● **Saved data entries**:

_ _ _ _

(** * The CTAP-HID transport engine of virtual_fido (ctap_hid.go)

    A shallow embedding of [src/virtual_fido/ctap_hid.go]: the packet codec
    ([createResponsePackets]), the per-channel framing state machine
    ([CTAPHIDChannel.handleMessage]), the command dispatcher
    ([handleBroadcastMessage], [handleDataMessage]), the channel manager
    ([CTAPHIDServer.handleMessage]) and the response queue with its kill
    switches ([getResponse], [removeWaitingRequest], [sendResponse]).

    Conventions of the embedding:
    - a Go [uint8] is a [Byte.byte]; wider integers are [Z] with the
      wrap-around of their width written out;
    - a Go [[]byte] that the code reslices is a [slice]: the bytes below its
      length and the bytes of the backing array between length and capacity;
      the capacity that [append] gives to a slice it has to grow is the
      parameter [growslice] of the functions that append;
    - a Go [panic] is the [Panic] outcome of the [outcome] monad;
    - the channel table is a [gmap] from channel ids to channel values;
    - the [fmt.Printf] traces and the description tables they print from
      are left out. *)

From Stdlib Require Import ZArith Lia List.
From Stdlib Require Import Strings.Byte.
From stdpp Require Import base option list gmap strings.

Local Open Scope Z_scope.

(** ** Bytes and fixed-width integers *)

Abbreviation byte := Byte.byte.

Definition Z_of_byte (b : byte) : Z := Z.of_N (Byte.to_N b).

(** The conversion [byte(v)] / [uint8(v)] of Go: the low eight bits. *)
Definition byte_of_Z (v : Z) : byte :=
  default x00 (Byte.of_N (Z.to_N (v mod 256))).

(** [uint16(v)] and the arithmetic of [uint32]. *)
Definition uint16 (v : Z) : Z := v mod 2 ^ 16.
Definition uint32 (v : Z) : Z := v mod 2 ^ 32.

(** ** Outcomes: a returned value or a Go panic *)

Inductive outcome (A : Type) : Type :=
  | Ok (a : A)
  | Panic (msg : string).
Arguments Ok {A} a.
Arguments Panic {A} msg.

Global Instance outcome_ret : MRet outcome := fun A a => Ok a.
Global Instance outcome_bind : MBind outcome := fun A B f m =>
  match m with
  | Ok a => f a
  | Panic msg => Panic msg
  end.

(** ** Go slices

    [elems] are the bytes [s[0..len)], [spare] the bytes of the backing array
    from [len] up to [cap]. A slice expression [s[low:]] is checked against
    the length, [s[:high]] against the capacity (Go specification, "Slice
    expressions": for slices the upper index bound is the capacity). *)

Record slice : Type := Slice { elems : list byte; spare : list byte }.

Definition len (s : slice) : nat := length (elems s).
Definition cap (s : slice) : nat := length (elems s) + length (spare s).
(** * Device comparison screen ([src/app/(tabs)/compare.jsx])

    A shallow embedding of the comparison engine of the [Compare]
    component: the regular-expression based specification extractor
    ([cleanHTMLContent], [extractSpecifications]), the comparison table
    builder ([renderComparisonTable]) and the selection state machine
    (debounced search, detail fetches, reconciliation with the navigation
    parameters), followed by the properties established about them. *)

From Stdlib Require Import NArith Ascii String.
From stdpp Require Import gmap list sorting lexico pretty.
From Equations Require Import Equations.
(** A record that is missing, with continue-on-fail off: the run fails with
    the normalized error. *)
Lemma drivers_fail_with_node_errors_only_witness :
  let missing := mkHttpError (Some 404) (Some "Request failed") (Some "No such key") in
  let this :=
    mkContext (scripted [Reject missing]) (mkCredentials "secret" None) false in
  let params := fun _ : nat =>
    Storage.mkParameters "record" "get" "notes" "a"
      (Storage.mkAdditionalFields None None None None None)
      false false 50 1 "json" JNull None in
  exists e,
    fst (Storage.execute 1 this (fun _ => None) params [JNull] []) = Thrown e
    /\ node_error e.
Proof.
  intros missing this params.
  destruct (drivers_fail_with_node_errors_only this
              (mkHost (fun _ => None) (fun body _ _ => body) (fun _ => 0)
                 (fun _ => "x"))
              1%nat) as (_ & _ & H).
  exists (ApiExn (handleApiError missing 0 "get record" EntRecord)).
  split; [reflexivity|].
  exact (proj2 (H (fun _ => None) params [JNull] []
                  [Storage.executeGet_requestOptions "https://api.ainoflow.io"
                     "notes" "a"]
                  _ eq_refl)).
Defined.
(** * Thumbnail generation pipeline: a shallow embedding

    The development follows the three source files of the repository:
    - [types.ts]                    (module [Types]),
    - [services/geminiService.ts]   (module [GeminiService]),
    - [App.tsx]                     (module [App]; only the state and the two
      handlers [renderImageOnly] and [handleGenerate]).

    Module [JS] gives the fragment of the JavaScript runtime the code relies
    on (values produced by [JSON.parse], truthiness, [||], [?.], template
    literal conversion, [Array.isArray], [join], [split], [includes],
    [trim], thrown errors), and module [GenAI] the request and response
    shapes of the [@google/genai] client, which the code only consumes. *)

From Stdlib Require Import String Ascii List Bool Arith ZArith Lia.
From Stdlib Require Import DecimalString Permutation.
Import ListNotations.

Set Warnings "-register-all".

Open Scope string_scope.
Open Scope list_scope.

(** ** The JavaScript fragment *)

Module JS.

(** The double quote and the line feed, which cannot be written inside a
    literal here. *)
Definition dq : string := String (ascii_of_nat 34) EmptyString.
Definition nl : string := String (ascii_of_nat 10) EmptyString.

(** Strings are sequences of code units; the embedding covers the code
    units below 256. *)

(** [String.prototype.includes]. *)
Fixpoint includes (s search : string) : bool :=
  if String.prefix search s then true
  else match s with
       | EmptyString => false
       | String _ rest => includes rest search
       end.

(** [String.prototype.split] with a separator of one code unit.  The result
    always has at least one segment. *)
Fixpoint split (s : string) (sep : ascii) : list string :=
  match s with
  | EmptyString => [EmptyString]
  | String c rest =>
      if Ascii.eqb c sep then EmptyString :: split rest sep
      else match split rest sep with
           | seg :: segs => String c seg :: segs
           | [] => [String c EmptyString]
           end
  end.

(** White space as [trim] sees it, among the code units below 256: TAB, LF,
    VT, FF, CR, SP and NBSP. *)
Definition isWhiteSpace (c : ascii) : bool :=
  let n := nat_of_ascii c in
  ((9 <=? n) && (n <=? 13) || (n =? 32) || (n =? 160))%nat.

Fixpoint trimStart (s : string) : string :=
  match s with
  | EmptyString => EmptyString
  | String c rest => if isWhiteSpace c then trimStart rest else s
  end.

Fixpoint trimEnd (s : string) : string :=
  match s with
  | EmptyString => EmptyString
  | String c rest =>
      match trimEnd rest with
      | EmptyString => if isWhiteSpace c then EmptyString else String c EmptyString
      | kept => String c kept
      end
  end.

Definition trim (s : string) : string := trimEnd (trimStart s).

(** Decimal rendering of an array length. *)
Definition string_of_nat (n : nat) : string :=
  NilEmpty.string_of_uint (Nat.to_uint n).

(** Values that [JSON.parse] can produce, and [undefined] for absent
    properties.  A number is kept as the two observations the program can
    make of it: whether it is non-zero (its truthiness) and its string
    conversion; no arithmetic is ever done on a value. *)
Inductive JsValue : Type :=
| JUndefined
| JNull
| JBool (b : bool)
| JNumber (nonzero : bool) (repr : string)
| JString (s : string)
| JArray (elements : list JsValue)
| JObject (fields : list (string * JsValue)).

(** Thrown values: error objects with their [name] and [message]. *)
Record Exn : Type := mkExn { name : string; message : string }.

Definition Error (msg : string) : Exn := mkExn "Error" msg.
Definition TypeError (msg : string) : Exn := mkExn "TypeError" msg.

(** A computation that returns a value or throws. *)
Inductive Outcome (A : Type) : Type :=
| Resolved (value : A)
| Rejected (reason : Exn).
Arguments Resolved {A} value.
Arguments Rejected {A} reason.

Definition bind {A B : Type} (m : Outcome A) (k : A -> Outcome B) : Outcome B :=
  match m with
  | Resolved a => k a
  | Rejected e => Rejected e
  end.

(** [try { body } catch (error) { handler }]. *)
Definition tryCatch {A : Type} (body : Outcome A) (handler : Exn -> Outcome A)
  : Outcome A :=
  match body with
  | Resolved a => Resolved a
  | Rejected e => handler e
  end.

Definition isNullish (v : JsValue) : bool :=
  match v with
  | JUndefined | JNull => true
  | _ => false
  end.

(** Truthiness, as [!], [||] and [?:] test it. *)
Definition truthy (v : JsValue) : bool :=
  match v with
  | JUndefined | JNull => false
  | JBool b => b
  | JNumber nonzero _ => nonzero
  | JString s => negb (String.eqb s EmptyString)
  | JArray _ | JObject _ => true
  end.

(** [a || b] on values, and on strings. *)
Definition or (a b : JsValue) : JsValue := if truthy a then a else b.

Definition orString (a b : string) : string :=
  if String.eqb a EmptyString then b else a.

(** [a || b] where [a] is a string that may be [undefined]. *)
Definition orOptString (a : option string) (b : string) : string :=
  match a with
  | Some s => orString s b
  | None => b
  end.

Fixpoint lookup (fields : list (string * JsValue)) (key : string) : JsValue :=
  match fields with
  | [] => JUndefined
  | (k, v) :: rest => if String.eqb k key then v else lookup rest key
  end.

Definition typeName (v : JsValue) : string :=
  match v with
  | JNull => "null"
  | _ => "undefined"
  end.

(** The message of the error raised by a property read on [null] or
    [undefined] (the wording of V8). *)
Definition cannotRead (v : JsValue) (key : string) : string :=
  "Cannot read properties of " ++ typeName v ++ " (reading '" ++ key ++ "')".

(** [v.key].  Own properties only: none of the keys the program reads is
    provided by a prototype. *)
Definition member (v : JsValue) (key : string) : Outcome JsValue :=
  match v with
  | JUndefined | JNull => Rejected (TypeError (cannotRead v key))
  | JObject fields => Resolved (lookup fields key)
  | JBool _ | JNumber _ _ | JString _ | JArray _ => Resolved JUndefined
  end.

(** [v?.key]: never throws. *)
Definition optMember (v : JsValue) (key : string) : JsValue :=
  match v with
  | JObject fields => lookup fields key
  | _ => JUndefined
  end.

Definition isArray (v : JsValue) : bool :=
  match v with
  | JArray _ => true
  | _ => false
  end.

Definition elementsOf (v : JsValue) : list JsValue :=
  match v with
  | JArray l => l
  | _ => []
  end.

(** Whether an object has an own property [key]. *)
Fixpoint hasOwn (fields : list (string * JsValue)) (key : string) : bool :=
  match fields with
  | [] => false
  | (k, _) :: rest => if String.eqb k key then true else hasOwn rest key
  end.

(** The error of a conversion to a primitive that finds no callable
    [toString] or [valueOf] yielding one (the wording of V8). *)
Definition CANNOT_CONVERT : Exn :=
  TypeError "Cannot convert object to primitive value".
(** * authEdge: the request-authenticating edge handler of lambda-url-iam

    A shallow embedding of [src/lambda-edge/authEdge.js].  The handler is an
    [async] function that awaits four collaborators (the SSM client, the
    Cognito JWT verifier, the SigV4 signer and axios) and writes to the
    console.  It is embedded as a finite program tree [Prog] whose nodes are
    the awaited calls; [run] interprets a tree against an arbitrary, possibly
    stateful, [World] and records every call and every console line in a
    trace.  A rejected promise is [Threw]; the promise the handler returns to
    the Lambda runtime is the [result] of [run].

    Conventions.
    - The event has the shape CloudFront gives it: [Records] is an array,
      header values and body data are strings; the parts the handler
      dereferences without a test ([Records[0]], [origin], [origin.custom],
      the [content-type] header) may be missing, and reading through a missing
      part throws a [TypeError] as it does in JavaScript.
    - A JavaScript string is the Rocq [string] of its UTF-8 bytes, so that
      [Buffer.byteLength] is [String.length].
    - JavaScript built-ins whose algorithms are not part of the repository
      ([new URL], [Buffer.from(_, 'base64').toString('utf-8')],
      [JSON.stringify]) are variables of the section [Handler]; every theorem
      of the section [Properties] holds for all of them.  [Module Reference]
      instantiates them for the closed examples.
    - Every awaited call settles, and [console.error] returns: a collaborator
      that never answers is outside the model.
    - The CDK stack of the repository declares infrastructure only and is not
      embedded. *)

From Stdlib Require Import Ascii.
From stdpp Require Import base option list strings gmap pretty.
Definition twain_author : Synset :=
  {| lemma_names := [py "Twain"; py "Mark_Twain"];
     definition := py "United States writer and humorist" |}.

Definition twain_pair : Synset :=
  {| lemma_names := [py "couple"; py "pair"; py "twain"];
     definition := py "two items of the same kind" |}.

Definition wind_verb : Synset :=
  {| lemma_names := [py "wind"; py "twist"; py "curve"];
     definition := py "to move in a sinuous or circular course" |}.

Definition wound_noun : Synset :=
  {| lemma_names := [py "wound"; py "lesion"];
     definition := py "an injury to living tissue" |}.

Definition celt_noun : Synset :=
  {| lemma_names := [py "Celt"; py "Kelt"];
     definition := py "a member of a European people who once occupied Britain" |}.

Definition sample_synsets (word : pystr) : list Synset :=
  if decide (word = py "twain") then [twain_author; twain_pair]
  else if decide (word = py "celt") then [celt_noun]
  else if decide (word = py "wound") then [wind_verb; wound_noun]
  else if decide (word = py "care") then
    [ {| lemma_names := [py "care"; py "attention"];
         definition := py "feel concern or interest" |} ]
  else [].

(** [valid_words.json] holding [{}] behind a byte-order mark, and
    [words.json] holding [{}], with and without the mark. *)
Definition bom_braces : list Byte.byte := [xef; xbb; xbf; x7b; x7d]%byte.
Definition plain_braces : list Byte.byte := [x7b; x7d]%byte.


(** ** The progress messages of the driver

    The [print] of line 158, recorded with its operands: the position [i] of
    the word about to be handled, the number of words and
    [len(definitions)] at that moment. *)

Record Progress := {
  progress_i : nat;
  progress_total : nat;
  progress_coverage : nat
}.

(** [i % 1000 == 0 or i == total] *)
Definition progress_due (i total : nat) : bool :=
  (i mod 1000 =? 0)%nat || (i =? total)%nat.

(** [enumerate(words_sorted, 1)] *)
Definition enumerate1 {A} (l : list A) : list (nat * A) :=
  zip (seq 1 (length l)) l.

_ _ _ _

● **Exercise prompt**:
The word to look for is "Fixpoint"; copy out every line of the entries that holds it.

● **Finished exercise**:
Fixpoint includes (s search : string) : bool :=
Fixpoint split (s : string) (sep : ascii) : list string :=
Fixpoint trimStart (s : string) : string :=
Fixpoint trimEnd (s : string) : string :=
Fixpoint lookup (fields : list (string * JsValue)) (key : string) : JsValue :=
Fixpoint hasOwn (fields : list (string * JsValue)) (key : string) : bool :=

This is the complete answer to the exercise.